++++ Raw data ++++

(** The two loops of [stage_workorder_runtime] from an empty state. *)
Lemma stage_lays_out m w s1 w1 s2 w2 :
  fold_io (stage_repo dir (rt ++ ["snapshots"; "repos"])) (btree_items (sm_repo_snapshots m))
    {| sg_links := ∅; sg_refs := ∅; sg_trees := ∅; sg_distfile_refs := ∅ |} w = (Ok s1, w1) ->
  fold_io (stage_distfile dir (rt ++ ["snapshots"; "distfiles"])) (btree_items (sm_distfiles m)) s1 w1 = (Ok s2, w2) ->
  refs_within m s2 /\ laid (staging_targets m) (sg_links s2) w2.
Proof.
  intros Hs1 Hs2. split.
  { eapply stage_distfiles_within; [|exact Hs2]. eapply stage_repos_within; [|exact Hs1]. split; simpl; set_solver. }
  set (R := concat (map repo_targets (btree_items (sm_repo_snapshots m)))).
  assert (Hl1 : laid R (sg_links s1) w1).
  { pose proof (ensures_fold (fun done s => laid (concat (map repo_targets done)) (sg_links s))
      (stage_repo dir (rt ++ ["snapshots"; "repos"])) [] (btree_items (sm_repo_snapshots m))
      {| sg_links := ∅; sg_refs := ∅; sg_trees := ∅; sg_distfile_refs := ∅ |}) as Hf.
    specialize (Hf ltac:(intros done x s; cbv beta; rewrite map_app, concat_app; simpl; rewrite app_nil_r; apply ensures_stage_repo) w).
    rewrite Hs1 in Hf. apply Hf. split; [constructor|]. intros _. split; [intros ? ?; simpl; by rewrite lookup_empty|].
    intros ? ? Hx. simpl in Hx. by apply elem_of_nil in Hx. }
  pose proof (ensures_fold (fun done s => laid (R ++ map distfile_target done) (sg_links s))
    (stage_distfile dir (rt ++ ["snapshots"; "distfiles"])) [] (btree_items (sm_distfiles m)) s1) as Hf.
  specialize (Hf ltac:(intros done x s; cbv beta; rewrite map_app, app_assoc; apply ensures_stage_distfile) w1).
  rewrite Hs2 in Hf. apply Hf. simpl. by rewrite app_nil_r.
Qed.

(** The rest of [stage_workorder_runtime]. *)
Lemma stage_finishes T links b cfg w u w1 refs w2 u' w3 :
  normalized cfg -> laid T links w ->
  with_context ("Failed to write " +:+ display (join rt "workorder.json")) (fs_write (join rt "workorder.json") b) w = (Ok u, w1) ->
  collect_snapshot_references dir cfg w1 = (Ok refs, w2) ->
  touch_snapshot_references dir refs w2 = (Ok u', w3) ->
  blob_digests refs = manifest_blob_digests (pc_snapshot_manifest cfg) /\
  tree_digests refs = manifest_tree_digests (pc_snapshot_manifest cfg) /\
  intact T links (btree_elements (blob_digests refs)) w3.
Proof.
  intros Hn Hl Hw Hc Ht.
  pose proof (ensures_harmless _ T links _ harmless_json
    (foots_with_context _ ("Failed to write " +:+ display (join rt "workorder.json")) _ (foots_write _ _ b eq_refl)) w Hl) as Hl1.
  rewrite Hw in Hl1. pose proof (ensures_collect T links cfg Hn w1 Hl1) as Hl2. rewrite Hc in Hl2.
  destruct Hl2 as (Hb & Htr & Hi). pose proof (ensures_touch_references _ _ _ refs w2 Hi) as Hi3. by rewrite Ht in Hi3.
Qed.

End Exposed.
Lemma core_report cfg w el rm r s :
  exists res, wr_workorder_id res = wo_id w /\ wr_binhost_uri res = binhost_url cfg /\
    (report_status r <> Completed -> wo_atoms w <> [] -> wr_failed_packages res <> []) /\
    core (report cfg w el rm r s) = reported w res (core s).
Proof.
  assert (Hf : forall reason parity, wo_atoms w <> [] ->
    wr_failed_packages (failed_result cfg w reason parity) <> []).
  { intros reason parity Ha. simpl. by destruct (wo_atoms w). }
  destruct r as [reason|c reason parity|c wait built failed distfiles parity]; simpl.
  - eexists (failed_result _ _ _ _). split_and!; eauto. 
  - eexists (failed_result _ _ _ _). split_and!; eauto. by destruct rm.
  - destruct wait as [[|p|p]|e].
    1: { unfold report_completed. destruct (scan_packages (binpkg_dir cfg) (disk s)) as [scan d].
         eexists. split_and!; [| | |by destruct rm]; done. }
    all: eexists; split_and!; [| | |by destruct rm]; [done|done|];
      intros _ Ha; simpl; destruct failed; [|done]; simpl; by destruct (wo_atoms w).
Qed.

Lemma core_begin w s :
  core (snd (begin_processing w s)) =
    (if fst (begin_processing w s) then with_active_builds (u64_wrapping_add (counter (metrics s) builds_active) 1) (core s)
     else with_active_builds (u64_wrapping_sub (u64_wrapping_add (counter (metrics s) builds_active) 1) 1) (core s)) /\
  fst (begin_processing w s) = bool_decide (wo_id w ∈ progress_txs s).
Proof. unfold begin_processing. simpl. by case_bool_decide. Qed.

(** ** Processing an order to its end *)

(** Everything the outside has to do right for an order to succeed. *)
Definition started (o : Outcomes) : Prop :=
  (forall secs e, oc_image o <> ImageFailed secs e) /\ is_ok (oc_stage o) = true /\ is_ok (oc_container o) = true.
Definition succeeds (cfg : ServerConfig) (o : Outcomes) : Prop :=
  started o /\ ro_exit (oc_run o) = Ok 0 /\
  (build_timeout_secs cfg = 0 \/ ro_wait_secs (oc_run o) <= build_timeout_secs cfg) /\
  is_ok (ro_parity (oc_run o)) = true /\ is_ok (ro_distfiles (oc_run o)) = true.

(** No runtime resource of the order is left. *)
Record cleaned (w : Workorder) (s : AppState) : Prop := {
  cleaned_progress : wo_id w ∉ progress_txs s;
  cleaned_raw : wo_id w ∉ raw_output_txs s;
  cleaned_stdin : wo_id w ∉ stdin_txs s;
  cleaned_container : container_ids s !! wo_id w = None;
  cleaned_staged : staged_workorder_references s !! wo_id w = None;
  cleaned_client : Registry.active_of (clients s) (wo_client_id w) = None;
}.

Lemma cleanup_cleans w c rm s : cleaned w (cleanup_workorder_runtime w c rm s).
Proof.
  assert (Hn : forall X : gset WorkorderId, wo_id w ∉ X ∖ {[wo_id w]}).
  { intros X Hin. apply elem_of_difference in Hin as [_ Hin]. by apply Hin, elem_of_singleton. }
  split; destruct c; simpl; rewrite ?lookup_delete_eq; try done; try apply Hn;
    apply Registry.active_of_clear.
Qed.

Lemma report_cleans cfg w el rm r s : cleaned w (report cfg w el rm r s).
Proof. destruct r; apply cleanup_cleans. Qed.

(** Effects that are neither a stored result nor the final announcement. *)
Definition is_finished (e : BuildEvent) : bool := match e with Finished _ _ => true | _ => false end.
Definition intermediate (e : Effect) : Prop :=
  match e with
  | Broadcast p => is_finished (bp_event p) = false
  | ResultStored _ => False
  | _ => True
  end.

(** What the phases before the end leave alone. *)
Record advances (w : Workorder) (s s' : AppState) : Prop := {
  adv_others : forall id, id <> wo_id w -> workorders s' !! id = workorders s !! id;
  adv_present : is_Some (workorders s !! wo_id w) -> is_Some (workorders s' !! wo_id w);
  adv_results : results s' = results s;
  adv_active : counter (metrics s') builds_active = counter (metrics s) builds_active;
  adv_trail : exists tr, trail s' = trail s ++ tr /\ Forall intermediate tr;
}.

Lemma advances_refl w s : advances w s s.
Proof. split; try done. exists []. by rewrite app_nil_r. Qed.

Lemma advances_trans w s1 s2 s3 : advances w s1 s2 -> advances w s2 s3 -> advances w s1 s3.
Proof.
  intros [A1 B1 C1 D1 (t1 & E1 & F1)] [A2 B2 C2 D2 (t2 & E2 & F2)].
  split; [|auto|congruence|congruence|].
  - intros id Hid. by rewrite A2, A1.
  - exists (t1 ++ t2). rewrite E2, E1, app_assoc. split; [done|]. by apply Forall_app.
Qed.

(** A step that keeps the core, by what it adds to the trail. *)
Lemma advances_core w s s' tr :
  workorders s' = workorders s -> results s' = results s ->
  counter (metrics s') builds_active = counter (metrics s) builds_active ->
  trail s' = trail s ++ tr -> Forall intermediate tr -> advances w s s'.
Proof. intros E1 E2 E3 Htr Hf. split; rewrite ?E1; eauto. Qed.

Lemma advances_status cfg w st s : advances w s (set_workorder_status cfg w st s).
Proof.
  pose proof (core_set_status cfg w st s) as Hc.
  split; [change (workorders (set_workorder_status cfg w st s)) with (c_orders (core (set_workorder_status cfg w st s)))..| | |].
  - intros id Hid. rewrite Hc. simpl. by rewrite lookup_alter_ne.
  - intros [o Ho]. rewrite Hc. simpl. rewrite lookup_alter_eq, Ho. eauto.
  - by apply (f_equal c_results) in Hc.
  - by apply (f_equal c_active) in Hc.
  - unfold set_workorder_status. destruct (workorders s !! wo_id w); [|exists []; by rewrite app_nil_r].
    eexists [_]. split; [done|]. by repeat constructor.
Qed.

Lemma advances_image cfg w tag o s s' : prepare_image cfg w tag o s = (None, s') -> advances w s s'.
Proof.
  unfold prepare_image. destruct o; intros; simplify_eq;
    (eapply advances_trans; [|apply advances_status]); apply (advances_core w _ _ []); by rewrite ?app_nil_r.
Qed.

++++

Exercise directions>
Given the data above, which lines hold the string "Record"? Return them.

Answer space>
Record cleaned (w : Workorder) (s : AppState) : Prop := {
Record advances (w : Workorder) (s s' : AppState) : Prop := {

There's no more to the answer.